> Your objective:
Beginning with the line containing "(** JavaScript's [\s] *)" and ending with the last line, repeat the records exactly.
(Beginning of Exercise data)
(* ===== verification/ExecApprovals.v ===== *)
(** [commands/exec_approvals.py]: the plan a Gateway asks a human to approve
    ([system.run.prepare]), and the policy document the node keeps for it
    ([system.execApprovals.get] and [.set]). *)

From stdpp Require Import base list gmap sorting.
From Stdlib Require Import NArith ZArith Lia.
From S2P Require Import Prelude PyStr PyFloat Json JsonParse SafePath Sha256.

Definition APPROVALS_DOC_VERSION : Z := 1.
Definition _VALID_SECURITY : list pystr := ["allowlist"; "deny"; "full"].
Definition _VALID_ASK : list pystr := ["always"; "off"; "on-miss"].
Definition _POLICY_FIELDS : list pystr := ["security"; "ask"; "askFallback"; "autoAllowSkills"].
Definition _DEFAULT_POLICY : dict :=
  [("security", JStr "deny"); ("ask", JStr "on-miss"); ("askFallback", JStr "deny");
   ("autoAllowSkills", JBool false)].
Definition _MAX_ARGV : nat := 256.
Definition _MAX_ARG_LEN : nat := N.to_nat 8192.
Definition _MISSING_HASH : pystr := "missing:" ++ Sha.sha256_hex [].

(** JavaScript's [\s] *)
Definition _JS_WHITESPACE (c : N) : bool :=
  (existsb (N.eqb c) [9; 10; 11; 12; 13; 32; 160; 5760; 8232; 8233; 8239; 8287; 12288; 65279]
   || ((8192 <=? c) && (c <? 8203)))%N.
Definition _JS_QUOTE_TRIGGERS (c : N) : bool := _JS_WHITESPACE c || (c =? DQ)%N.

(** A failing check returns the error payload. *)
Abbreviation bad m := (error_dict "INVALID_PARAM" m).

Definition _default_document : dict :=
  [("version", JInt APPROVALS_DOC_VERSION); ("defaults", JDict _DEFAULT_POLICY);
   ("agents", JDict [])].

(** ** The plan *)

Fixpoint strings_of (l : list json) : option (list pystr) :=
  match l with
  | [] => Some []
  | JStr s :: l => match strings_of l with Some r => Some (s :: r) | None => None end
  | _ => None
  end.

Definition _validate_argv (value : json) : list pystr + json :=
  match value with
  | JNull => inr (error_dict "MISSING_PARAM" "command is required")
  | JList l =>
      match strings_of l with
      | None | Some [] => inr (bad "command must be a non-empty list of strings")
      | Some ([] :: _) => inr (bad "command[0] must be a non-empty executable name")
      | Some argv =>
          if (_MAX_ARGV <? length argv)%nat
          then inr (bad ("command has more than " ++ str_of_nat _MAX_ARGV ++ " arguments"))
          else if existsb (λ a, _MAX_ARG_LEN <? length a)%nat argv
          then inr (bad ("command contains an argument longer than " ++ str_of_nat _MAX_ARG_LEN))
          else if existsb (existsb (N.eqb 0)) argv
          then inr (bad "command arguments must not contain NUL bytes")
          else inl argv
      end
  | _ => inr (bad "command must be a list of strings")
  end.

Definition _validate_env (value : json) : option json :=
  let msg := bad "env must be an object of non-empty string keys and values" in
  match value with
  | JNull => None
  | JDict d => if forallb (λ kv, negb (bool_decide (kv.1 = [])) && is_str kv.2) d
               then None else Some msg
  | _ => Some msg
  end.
(End of Exercise data)
> Answer section:
(** JavaScript's [\s] *)
Definition _JS_WHITESPACE (c : N) : bool :=
  (existsb (N.eqb c) [9; 10; 11; 12; 13; 32; 160; 5760; 8232; 8233; 8239; 8287; 12288; 65279]
   || ((8192 <=? c) && (c <? 8203)))%N.
Definition _JS_QUOTE_TRIGGERS (c : N) : bool := _JS_WHITESPACE c || (c =? DQ)%N.

(** A failing check returns the error payload. *)
Abbreviation bad m := (error_dict "INVALID_PARAM" m).

Definition _default_document : dict :=
  [("version", JInt APPROVALS_DOC_VERSION); ("defaults", JDict _DEFAULT_POLICY);
   ("agents", JDict [])].

(** ** The plan *)

Fixpoint strings_of (l : list json) : option (list pystr) :=
  match l with
  | [] => Some []
  | JStr s :: l => match strings_of l with Some r => Some (s :: r) | None => None end
  | _ => None
  end.

Definition _validate_argv (value : json) : list pystr + json :=
  match value with
  | JNull => inr (error_dict "MISSING_PARAM" "command is required")
  | JList l =>
      match strings_of l with
      | None | Some [] => inr (bad "command must be a non-empty list of strings")
      | Some ([] :: _) => inr (bad "command[0] must be a non-empty executable name")
      | Some argv =>
          if (_MAX_ARGV <? length argv)%nat
          then inr (bad ("command has more than " ++ str_of_nat _MAX_ARGV ++ " arguments"))
          else if existsb (λ a, _MAX_ARG_LEN <? length a)%nat argv
          then inr (bad ("command contains an argument longer than " ++ str_of_nat _MAX_ARG_LEN))
          else if existsb (existsb (N.eqb 0)) argv
          then inr (bad "command arguments must not contain NUL bytes")
          else inl argv
      end
  | _ => inr (bad "command must be a list of strings")
  end.

Definition _validate_env (value : json) : option json :=
  let msg := bad "env must be an object of non-empty string keys and values" in
  match value with
  | JNull => None
  | JDict d => if forallb (λ kv, negb (bool_decide (kv.1 = [])) && is_str kv.2) d
               then None else Some msg
  | _ => Some msg
  end.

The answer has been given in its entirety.